Guest Blogger: Robert Conrad
Even though not everyone is cut out for management work, somehow, a few bad apples still seem to make their way into it. Unprepared and ill-suited to management, these misfit leaders quickly become stressed, and often take out their frustration on their teams. These misplaced managers fail to embody the traits and techniques of more successful leaders, and the resulting fallout of their performance can be devastating to their businesses.
Don’t Be a Micromanager
Because no one enjoys working with one, and at the end of the day, they do little but cause unnecessary stress for everyone involved. Micromanagers go about their day constantly worried about inconsequential minutia, leaving workers feeling like they need to constantly re-evaluate their work. Over time, the workers begin to expect failure and may just stop trying at all.
The Harvard Business Review states that micromanagers tend to:
- Never quite be satisfied with the work that’s produced.
- Become easily frustrated with procedures that differ from theirs.
- Become way too absorbed with minute details.
- Want every decision ran by them, no matter how small.
- Require constant updates from employees.
Some may even take pride in this title, and while it may generate positive results initially, it’s not a title of which to be proud. In fact, studies have found that extensive micromanagement puts a halt on internal innovation, even contributing to employee absenteeism and health problems.

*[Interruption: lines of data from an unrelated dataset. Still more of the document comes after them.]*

(* ===== verification/LsFormat.v ===== *)
(** The formatter of log lines: servers/ls/log.c. *)

From S2P Require Import Prelude LsOs.
Local Open Scope Z_scope.

Definition severity_to_str (s : ls_severity_level_t) : list Z :=
  match s with
  | LS_SEV_TRACE => $"trace"
  | LS_SEV_DEBUG => $"debug"
  | LS_SEV_INFO => $"info"
  | LS_SEV_WARN => $"warn"
  end.

(** The characters between [buffer] and [pb] are the list [out]; [cap] is
    [pend - buffer].  [PUTC] fails when the buffer is full. *)
Definition putc (cap : nat) (c : Z) (out : list Z) : option (list Z) :=
  if (length out <? cap)%nat then Some (out ++ [c]) else None.

(** [PUTS]: whether everything went in, and the buffer. *)
Fixpoint puts (cap : nat) (s out : list Z) : bool * list Z :=
  match s with
  | [] => (true, out)
  | c :: s' =>
      match putc cap c out with
      | Some out' => puts cap s' out'
      | None => (false, out)
      end
  end.

Section Format.
Context {W : Type} `{LsOs W}.

Definition lookup_proc (name : list Z) (w : W) : option Z * W := os_rs_lookup name w.

(** The text that [put_time] writes. *)
Definition time_text (w : W) : list Z * W :=
  match lookup_proc $"readclock.drv" w with
  | (None, w1) => ($"unknown-time", w1)
  | (Some ep, w1) =>
      match os_rtc_get_time ep w1 with
      | (None, w2) => ($"unknown-time", w2)
      | (Some (status, t), w2) =>
          if negb (status =? 0) then ($"unknown-time", w2)
          else (cstr (take 1023 (mini_snprintf 1023 $"%04d-%02d-%02d %02d:%02d:%02d"
                  [tm_year t + 1900; tm_mon t + 1; tm_mday t + 1; tm_hour t; tm_min t; tm_sec t])),
                w2)
      end
  end.

Definition put_time (cap : nat) (out : list Z) (w : W) : list Z * W :=
  let '(text, w1) := time_text w in ((puts cap text out).2, w1).

Section PrintLog.
Context (cap : nat) (message : list Z) (msg_len : nat) (sev : ls_severity_level_t)
  (procname : list Z).

(** The loop over the format: the return value, the characters written and
    the world. *)
Fixpoint print_loop (fmt out : list Z) (w : W) : Z * list Z * W :=
  let here out := Z.of_nat (length out) in
  let finish out :=
    match putc cap NL out with
    | None => (here out, out, w)
    | Some out' => (here out', out', w)
    end in
  match fmt with
  | [] => finish out
  | c :: fmt1 =>
      if c =? 0 then finish out
      else if c =? sc "%" then
        match fmt1 with
        | [] => (here out, out, w)
        | d :: fmt2 =>
            if d =? 0 then (here out, out, w)
            else if d =? sc "l" then
              match puts cap (severity_to_str sev) out with
              | (true, out') => print_loop fmt2 out' w
              | (false, out') => (here out' - Z.of_nat cap, out', w)
              end
            else if d =? sc "t" then
              let '(out', w') := put_time cap out w in print_loop fmt2 out' w'
            else if d =? sc "n" then
              match puts cap (cstr procname) out with
              | (true, out') => print_loop fmt2 out' w
              | (false, out') => (here out', out', w)
              end
            else if d =? sc "m" then
              match puts cap (take msg_len message) out with
              | (true, out') => print_loop fmt2 out' w
              | (false, out') => (here out', out', w)
              end
            else if d =? sc "%" then
              match putc cap (sc "%") out with
              | Some out' => print_loop fmt2 out' w
              | None => (here out, out, w)
              end
            else
              match putc cap (sc "%") out with
              | Some out1 =>
                  match putc cap d out1 with
                  | Some out2 => print_loop fmt2 out2 w
                  | None => (here out1, out1, w)
                  end
              | None => (here out, out, w)
              end
        end
      else
        match putc cap c out with
        | Some out' => print_loop fmt1 out' w
        | None => (here out, out, w)
        end
  end.
End PrintLog.

(** The return value, the buffer after the call and the world. *)
Definition print_log (fmt message : list Z) (msg_len : nat) (sev : ls_severity_level_t)
  (procname buffer : list Z) (buffer_len : nat) (w : W) : Z * list Z * W :=
  let '(n, out, w1) := print_loop buffer_len message msg_len sev procname fmt [] w in
  (n, memcpy buffer out (length out), w1).
End Format.

(** ** Reference: the expansion of a format *)

Section Expand.
Context {W : Type} `{LsOs W}.
Context (message : list Z) (msg_len : nat) (sev : ls_severity_level_t) (procname : list Z).

(** The text of one directive. *)
Definition directive (d : Z) (w : W) : list Z * W :=
  if d =? sc "l" then (severity_to_str sev, w)
  else if d =? sc "t" then time_text w
  else if d =? sc "n" then (cstr procname, w)
  else if d =? sc "m" then (take msg_len message, w)
  else if d =? sc "%" then ([sc "%"], w)
  else ([sc "%"; d], w).

(** The whole line: every character of the format stands for itself except
    for directives; a newline ends the line, unless the format ends in the
    middle of a directive. *)
Fixpoint expand (fmt : list Z) (w : W) : list Z :=
  match fmt with
  | [] => [NL]
  | c :: fmt1 =>
      if c =? 0 then [NL]
      else if c =? sc "%" then
        match fmt1 with
        | [] => []
        | d :: fmt2 =>
            if d =? 0 then []
            else let '(text, w') := directive d w in text ++ expand fmt2 w'
        end
      else c :: expand fmt1 w
  end.
End Expand.

(** Whether a format has a level directive. *)
Fixpoint has_level (fmt : list Z) : bool :=
  match fmt with
  | [] => false
  | c :: fmt1 =>
      if c =? 0 then false
      else if c =? sc "%" then
        match fmt1 with
        | [] => false
        | d :: fmt2 => if d =? 0 then false else (d =? sc "l") || has_level fmt2
        end
      else has_level fmt1
  end.

(** ** Correctness *)

Lemma puts_spec cap s out :
  (length out <= cap)%nat ->
  puts cap s out = (bool_decide (length (out ++ s) <= cap)%nat, take cap (out ++ s)).
Proof.
  revert out. induction s as [|c s IH]; intros out Ho; simpl.
  - rewrite app_nil_r, bool_decide_true, firstn_all2 by done. done.
  - unfold putc. destruct (Nat.ltb_spec (length out) cap) as [Hlt|Hge].
    + rewrite IH by (rewrite length_app; simpl; lia). by rewrite <- app_assoc.
    + rewrite bool_decide_false by (rewrite length_app; simpl; lia).
      rewrite take_app_le, firstn_all2 by lia. done.
Qed.

Lemma putc_spec cap c out :
  (length out <= cap)%nat ->
  putc cap c out = if bool_decide (length (out ++ [c]) <= cap)%nat
                   then Some (out ++ [c]) else None.
Proof.
  intros Ho. unfold putc. rewrite length_app. simpl.
  destruct (Nat.ltb_spec (length out) cap); [rewrite bool_decide_true by lia|rewrite bool_decide_false by lia]; done.
Qed.

Lemma take_take_app (cap : nat) (x y : list Z) : take cap (take cap x ++ y) = take cap (x ++ y).
Proof. rewrite !take_app, take_take, Nat.min_id, length_take. f_equal. f_equal. lia. Qed.

Lemma take_app_full (cap : nat) (x y : list Z) :
  (cap <= length x)%nat -> take cap (x ++ y) = take cap x.
Proof. intros. by rewrite take_app_le. Qed.

Section Correct.
Context {W : Type} `{LsOs W}.
Context (cap : nat) (message : list Z) (msg_len : nat) (sev : ls_severity_level_t)
  (procname : list Z).

(** What a run of the loop from [out] has to satisfy against the text that is
    due. *)
Definition run_ok (lvl : bool) (due : list Z) (r : Z * list Z * W) : Prop :=
  let '(n, o, _) := r in
  o = take cap due /\
  (n = Z.of_nat (length o) \/ (n = 0 /\ (cap < length due)%nat /\ lvl = true)).

Lemma run_ok_here lvl due out w :
  out = take cap due -> run_ok lvl due (Z.of_nat (length out), out, w).
Proof. intros ->. simpl. auto. Qed.

(** A run of text either fits, and the rest follows, or ends the line. *)
Lemma puts_run (lvl : bool) (text rest out : list Z) w (k : list Z -> Z * list Z * W) (e : list Z -> Z) :
  (length out <= cap)%nat ->
  ((length (out ++ text) <= cap)%nat -> run_ok lvl ((out ++ text) ++ rest) (k (out ++ text))) ->
  (forall o, length o = cap -> (cap < length (out ++ text))%nat ->
     e o = Z.of_nat (length o) \/ (e o = 0 /\ lvl = true)) ->
  run_ok lvl (out ++ text ++ rest)
    (match puts cap text out with
     | (true, o) => k o
     | (false, o) => (e o, o, w)
     end).
Proof.
  intros Ho Hk He. rewrite puts_spec by done. rewrite (app_assoc out).
  destruct (decide (length (out ++ text) <= cap)%nat) as [Hfit|Hfull].
  - rewrite bool_decide_true, (firstn_all2 (out ++ text)) by done. auto.
  - rewrite bool_decide_false by done. unfold run_ok. split.
    + by rewrite (take_app_full cap (out ++ text) rest) by lia.
    + destruct (He (take cap (out ++ text))) as [E|[E ->]]; [rewrite length_take; lia|lia|auto|].
      right. split_and!; [done| |done]. rewrite (length_app (out ++ text)). lia.
Qed.

Lemma putc_run (lvl : bool) (c : Z) (rest out : list Z) w (k : list Z -> Z * list Z * W) :
  (length out <= cap)%nat ->
  ((length (out ++ [c]) <= cap)%nat -> run_ok lvl ((out ++ [c]) ++ rest) (k (out ++ [c]))) ->
  run_ok lvl (out ++ c :: rest)
    (match putc cap c out with
     | Some o => k o
     | None => (Z.of_nat (length out), out, w)
     end).
Proof.
  intros Ho Hk. pose proof (puts_run lvl [c] rest out w k (fun o => Z.of_nat (length o)) Ho Hk) as Hp.
  cbn [puts] in Hp. cbn [app] in Hp. destruct (putc cap c out); apply Hp; auto.
Qed.

Lemma run_ok_mono (lvl lvl' : bool) due r :
  (lvl = true -> lvl' = true) -> run_ok lvl due r -> run_ok lvl' due r.
Proof. destruct r as [[n o] w]. simpl. intros ? [-> [->|(?&?&?)]]; auto 6. Qed.

(** The time is cut at the end of the buffer and the loop goes on. *)
Lemma time_run (lvl : bool) (rest : W -> list Z) out w (k : list Z -> W -> Z * list Z * W) :
  (length out <= cap)%nat ->
  (forall o w', (length o <= cap)%nat -> run_ok lvl (o ++ rest w') (k o w')) ->
  run_ok lvl (out ++ (let '(text, w') := time_text w in text ++ rest w'))
    (let '(o, w') := put_time cap out w in k o w').
Proof.
  intros Ho Hk. unfold put_time. destruct (time_text w) as [text w'].
  rewrite puts_spec by done. cbn [snd].
  specialize (Hk (take cap (out ++ text)) w' ltac:(rewrite length_take; lia)).
  destruct (k _ _) as [[n o'] w'']. unfold run_ok in *.
  rewrite take_take_app, <- app_assoc in Hk. destruct Hk as [-> Hn]. split; [done|].
  destruct Hn as [?|(?&Hlt&?)]; [auto|right]. split_and!; [done| |done].
  rewrite length_app, length_take in Hlt. rewrite !length_app in *. lia.
Qed.

Abbreviation loop := (print_loop cap message msg_len sev procname).
Abbreviation due := (expand message msg_len sev procname).

(** The end of the loop. *)
Lemma finish_run lvl out w :
  (length out <= cap)%nat ->
  run_ok lvl (out ++ [NL])
    (match putc cap NL out with
     | None => (Z.of_nat (length out), out, w)
     | Some out' => (Z.of_nat (length out'), out', w)
     end).
Proof.
  intros Ho. apply (putc_run lvl NL [] out w (fun o => (Z.of_nat (length o), o, w)) Ho).
  intros. rewrite app_nil_r. apply run_ok_here. by rewrite firstn_all2.
Qed.

(** One directive, when the loop is right on the rest of the format. *)
Lemma directive_run d fmt2 out w :
  (forall o w', (length o <= cap)%nat ->
     run_ok (has_level fmt2) (o ++ due fmt2 w') (loop fmt2 o w')) ->
  (length out <= cap)%nat -> d <> 0 ->
  run_ok (has_level (sc "%" :: d :: fmt2)) (out ++ due (sc "%" :: d :: fmt2) w)
    (loop (sc "%" :: d :: fmt2) out w).
Proof.
  intros IH Ho Hd. cbn [print_loop expand has_level]. cbn -[sc print_loop expand has_level].
  destruct (Z.eqb_spec d 0) as [|_]; [done|]. unfold directive.
  assert (Hor : forall o w' b, (length o <= cap)%nat ->
    run_ok (b || has_level fmt2) (o ++ due fmt2 w') (loop fmt2 o w')).
  { intros o w' b Hlen. eapply run_ok_mono, IH; [|done]. intros ->. by rewrite orb_true_r. }
  destruct (d =? sc "l").
  { apply (puts_run _ _ _ out w (fun o => loop fmt2 o w)
             (fun o => Z.of_nat (length o) - Z.of_nat cap) Ho); [by intros; apply (Hor _ _ true)|].
    intros o Hlen _. right. split; [lia|done]. }
  destruct (d =? sc "t"); [apply time_run; auto|].
  destruct (d =? sc "n"); [|destruct (d =? sc "m"); [|destruct (d =? sc "%")]].
  - apply (puts_run _ _ _ out w (fun o => loop fmt2 o w) (fun o => Z.of_nat (length o)) Ho); auto.
  - apply (puts_run _ _ _ out w (fun o => loop fmt2 o w) (fun o => Z.of_nat (length o)) Ho); auto.
  - apply (putc_run _ _ _ out w (fun o => loop fmt2 o w) Ho); auto.
  - apply (putc_run _ _ _ out w
      (fun out1 => match putc cap d out1 with
                   | Some out2 => loop fmt2 out2 w
                   | None => (Z.of_nat (length out1), out1, w)
                   end) Ho).
    intros Hfit. apply (putc_run _ d _ (out ++ [sc "%"]) w (fun o => loop fmt2 o w) Hfit). auto.
Qed.

Lemma print_loop_ok fmt out w :
  (length out <= cap)%nat -> run_ok (has_level fmt) (out ++ due fmt w) (loop fmt out w).
Proof.
  remember (length fmt) as k eqn:Ek. revert fmt out w Ek.
  induction k as [k IH] using lt_wf_ind; intros fmt out w -> Ho.
  assert (Hstop : forall lvl, run_ok lvl (out ++ []) (Z.of_nat (length out), out, w)).
  { intros lvl. apply run_ok_here. by rewrite app_nil_r, firstn_all2. }
  destruct fmt as [|c fmt1]; [by apply finish_run|].
  destruct (Z.eqb_spec c (sc "%")) as [->|Hc].
  - destruct fmt1 as [|d fmt2]; [apply Hstop|].
    destruct (Z.eq_dec d 0) as [->|Hd]; [apply Hstop|].
    apply directive_run; [|done|done]. intros o w' Hlen. eapply IH; [|done|done]. simpl. lia.
  - cbn [print_loop expand has_level]. destruct (c =? 0); [by apply finish_run|].
    destruct (Z.eqb_spec c (sc "%")); [done|].
    apply (putc_run _ _ _ out w (fun o => loop fmt1 o w) Ho).
    intros Hfit. eapply IH; [|done|done]. simpl. lia.
Qed.
End Correct.

(** C35: [print_log] writes exactly the expansion of the format, cut at
    [buffer_len] characters, at the start of the buffer and nothing behind it,
    and returns how many characters it wrote; the only exception is a line that
    does not fit and has a [%l] in its format, for which it may return 0. *)
Theorem print_log_correct {W : Type} `{LsOs W} (fmt message : list Z) (msg_len : nat)
  (sev : ls_severity_level_t) (procname buffer : list Z) (buffer_len : nat) (w : W) :
  let line := expand message msg_len sev procname fmt w in
  let n := Nat.min buffer_len (length line) in
  let '(ret, buffer', _) := print_log fmt message msg_len sev procname buffer buffer_len w in
  buffer' = take n line ++ drop n buffer /\
  (ret = Z.of_nat n \/ (ret = 0 /\ (buffer_len < length line)%nat /\ has_level fmt = true)).
Proof.
  unfold print_log.
  pose proof (print_loop_ok buffer_len message msg_len sev procname fmt [] w) as Hok.
  simpl in Hok. specialize (Hok ltac:(lia)).
  destruct (print_loop _ _ _ _ _ _ _ _) as [[ret out] w1]. destruct Hok as [-> Hret].
  rewrite length_take in *. split; [|done]. unfold memcpy. rewrite take_take. do 2 f_equal. lia.
Qed.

If you find yourself worrying about such low-hanging fruit, just stop. Doing so will free up your time to worry about more managerial duties, or perhaps the next great idea that will propel your company to greatness. Your employees will thank you, too.
Don’t Lose Your Cool Under Pressure
Because nothing’s more paralyzing to employee morale than working for a manager that doesn’t have a handle on their emotions. A manager may possess a high level of expertise, but that can quickly be negated without an accompanying high level of emotional intelligence. An example of this would be a perfectionist who can’t handle the pressures of time-sensitive work or an overly sensitive soul who can’t handle constructive criticism.

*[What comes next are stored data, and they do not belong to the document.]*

(** Appending a freshly allocated node. *)
Lemma add_node_ok a s head l p lg w :
  loading a s head l -> p <> 0 -> p ∉ os_live (world s) -> os_live w = {[p]} ∪ os_live (world s) ->
  exists s', add_node p 0 lg (last_ptr l) (set_world w s) = Some (tt, s') /\
    loading a s' (if head =? 0 then p else head) (l ++ [(p, (lg, lstate_zero))]) /\
    world s' = w /\ same_globals s s'.
Proof.
  intros [Hn Hl Hb Hbl Hc] Hp Hfresh Hw.
  assert (Hpn : heap s !! p = None).
  { destruct (heap s !! p) eqn:E; [|done]. exfalso. apply Hfresh, Hl. eauto. }
  assert (a <> p) as Hap by by intros ->.
  assert (Hc' : Forall (fun x => x.2.2 = lstate_zero) (l ++ [(p, (lg, lstate_zero))])).
  { apply Forall_app. split; [done|]. by apply Forall_singleton. }
  destruct l as [|[q e] l0 _] using rev_ind.
  - simpl in Hn. subst head. eexists. split; [reflexivity|]. split; [|done].
    split; cbn -[nodes]; [| | | |done].
    + cbn. split_and!; [done..|]. exists 0. by rewrite lookup_insert_eq.
    + intros z. cbn. rewrite Hw. destruct (decide (z = p)) as [->|]; [set_solver|].
      rewrite lookup_insert_ne by done. intros Hz%Hl. set_solver.
    + by rewrite lookup_insert_ne.
    + rewrite Hw. set_solver.
  - unfold add_node. rewrite last_ptr_snoc.
    destruct (nodes_lookup _ _ _ _ q e Hn) as [t Ht]; [set_solver|].
    assert (q <> 0 /\ q <> p) as [Hq0 Hqp].
    { split; [|by intros ->; congruence]. apply nodes_nonnull, Forall_app in Hn as [_ Hn].
      by inversion Hn. }
    assert (head <> 0) as Hh0.
    { destruct l0 as [|[? ?] ?]; cbn in Hn; tauto. }
    destruct (Z.eqb_spec q 0); [done|]. destruct (Z.eqb_spec head 0); [done|].
    eexists. split.
    { mrun. unfold load, store. cbn [heap set_heap set_world].
      rewrite lookup_insert_ne, Ht by done. cbn [heap set_heap set_world].
      rewrite lookup_insert_ne, Ht by done. reflexivity. }
    split; [|done]. split; cbn -[nodes]; [| | | |done].
    + by eapply (nodes_append _ _ _ _ _ _ (lg, lstate_zero)).
    + intros z. cbn. rewrite Hw. destruct (decide (z = q)) as [->|].
      { intros _. apply elem_of_union_r, Hl. rewrite Ht. eauto. }
      rewrite lookup_insert_ne by done. destruct (decide (z = p)) as [->|]; [set_solver|].
      rewrite lookup_insert_ne by done. intros Hz%Hl. set_solver.
    + rewrite !lookup_insert_ne; [done|done|]. intros ->. congruence.
    + rewrite Hw. set_solver.
Qed.

(** ** The loading loop *)

(** A bound on the characters still to come. *)
Definition chars_left (bio : bufio_t) (w : W) : nat :=
  (bsize bio - off bio) + length (os_unread (fd bio) w) +
  (if (bsize bio =? BUFFER_SIZE)%nat then 1 else 0).

Definition is_end (c : Z) : bool := (c =? BUFIO_EOF) || (c =? BUFIO_ERR).

Lemma buffer_pos : (0 < BUFFER_SIZE)%nat.
Proof. apply Nat.ltb_lt. by vm_compute. Qed.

Recently, researchers Daniel Goleman and Richard Boyatzkis discovered a large performance gap between emotionally intelligent and unintelligent managers. Their research determined that everyone possesses mirror neurons whose only job is to detect the smiles and laughter of others, prompting a similar response from the observer.
Naturally, it was found that top-performing managers were able to elicit laughter out of their employees three times more so than mid-performing managers. With managers being at the forefront, not having a good handle on their emotions can only serve to put their employees on edge, thus cutting into productivity and ultimately morale, if allowed to continue unchecked.
Keep your head together and focus on the big picture if you want to put your workers at ease and lead them to greatness.
Don’t Be a Poor Communicator
Because if you do, over time, your employees may forget why they’re doing the job in the first place. In fact, a recent study revealed that 64% of employees would work more efficiently if they were better motivated to do so. They cannot be expected to perform at their best if they aren’t even aware of what they do and where they stand.
Of course, part of being a good communicator is to clearly state your expectations and provide consistent feedback. Engaged employees are more likely to outperform those who don’t understand their duties or even know where they stand with the company in general.
Furthermore, managers who are able to practice empathetic listening and not simply barking orders can learn a lot from their employees, such as:
- Their personal insights.
- The factors that motivate them.
- Their communication style.
If you want to build a lasting camaraderie and high level of trust with your employees, practice effective communication and be consistent.
Be a Better Leader Today
It’s not too late to put these tenets into practice. Granted, building trust is an exercise that requires time, but if you want to be the leader that people follow and can be inspired by, set the example and truly listen and engage with those around you.
Bio: Robert Conrad is a former manager/trainer with over 10 years of experience. His specialty during that time included new team building and training initiatives. When he’s not trying to save the world as a mentor for at-risk youth, he can be found either hanging out with his son or firmly planted in front of his Nintendo. You can follow him on Twitter or connect with him on Google+.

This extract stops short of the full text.